As my injury was so long ago, I now have a clutch of secondary conditions, including osteoporosis and kyphosis. I wondered how I could tell my consultant about the development of my kyphosis when he couldn’t see what I was trying to show him.

Were these ten-minute phone appointments really replacing the half-day monitoring appointments?

Using Freedom of Information requests, I asked several of the major SCIC in England about the yearly monitoring appointments that were in-person for long-term patients, and whether these appointments had now changed in how they were delivered.

From the responses I received from five Trusts, it now appears, rather than their long-term needs, another clinical decision takes place first as to whether these patients are seen face-to-face. As one Trust described; The type of appointment offered will be dependent on the clinical need of the individual patient.

They all appear to be using phone/video calls first, as a form of ‘triage’. As another Trust said: ‘If they have a virtual consultation and from that consultation it appears they need to be seen face to face, that will be arranged.’

Of particular concern is long-term patients, who could go on to develop secondary complications if they are not already present.

But for this cohort, a different Trust said: ‘Long term annual follow ups are now offered as phone consultations if deemed appropriate by the clinician or at the patients request.’
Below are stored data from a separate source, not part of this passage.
Lemma string_block_wf bs :
  is_key bs -> Z.of_nat (length bs) + 1 < 2 ^ (size_bits - 1) -> 0 < size_bits ->
  block_wf (string_block bs).
Proof.
  intros Hk Hlen Hs. unfold block_wf, blk_hi, string_block. simpl.
  rewrite length_map, length_app. simpl.
  assert (0 < 2 ^ (size_bits - 1)) by (apply Z.pow_pos_nonneg; lia).
  repeat split; try lia.
  apply Forall_map, Forall_app. split.
  - apply is_key_bytes in Hk. eapply Forall_impl; [exact Hk|]. auto.
  - repeat constructor; simpl; lia.
Qed.

(** ** Writing a run of bytes *)

Lemma length_mem_write m b o bs : length (mem_write m b o bs) = length m.
Proof.
  revert m o. induction bs as [|x bs IH]; intros m o; simpl; [reflexivity|].
  now rewrite IH, length_mem_set.
Qed.

Lemma cell_mem_write_other m b o bs b' o' :
  (forall k : nat, (k < length bs)%nat -> is_Some (cell m b (o + Z.of_nat k))) ->
  (b' <> b \/ o' < o \/ o + Z.of_nat (length bs) <= o') ->
  cell (mem_write m b o bs) b' o' = cell m b' o'.
Proof.
  revert m o. induction bs as [|x bs IH]; intros m o Hs Hout; simpl; [reflexivity|].
  assert (H0 : is_Some (cell m b o)).
  { specialize (Hs O). rewrite Z.add_0_r in Hs. apply Hs. simpl. lia. }
  rewrite IH.
  - apply cell_mem_set_ne; [assumption|]. simpl in Hout. intros [= -> ->]. lia.
  - intros k Hk. rewrite cell_mem_set_ne; [|assumption|intros [= ?]; lia].
    replace (o + 1 + Z.of_nat k) with (o + Z.of_nat (S k)) by lia. apply Hs. simpl. lia.
  - simpl in Hout. lia.
Qed.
With just a head and shoulders view, or with that view removed completely by just using a phone call, it is hard to understand how a full assessment can be carried out.

This ’triage’ is an extra barrier to receiving care and might mean long-term patients fall through what is left of the safety-net.

If this remote model of care has become standard then it will be much more difficult for long-term patients to get a face-to-face appointment with their spinal team.

This means secondary complications could get missed or the management of conditions already present could be compromised.

This is the concern for Sarah who as a long-term patient has various complications due to her initial SCI. She attends Stanmore and said: “I am having multiple problems, so I was really worried when all I was given was a phone-call. I didn’t end up getting a face-to-face appointment.” As a result of this Sarah has not been physically seen by a consultant for over five years.

Remote methods and the risk to patients, especially those with complications, has been shown in primary care, when research (lead author Dr Rebecca Payne) was undertaken in response to concern about patient safety.

With such remote appointments now established in various secondary services, there is an urgent need for evaluation as to how it is working, and whether patients with the most needs are at risk of harm.

That could be patients like Stephen, who as a long-term SCI patient at Pinderfields has not been getting his in-person appointments.

Stephen says: “I think it’s now up to me to shout when I need something, although increasingly it feels like nobody is listening.”

If patients are having to make a fuss to try and get the care that should already be provided to them, we need to step-back and question why.

We must think again about what we are providing to these long-term patients, in case such remote appointments, as indicated in the primary care research, have the potential for serious health consequences and harm.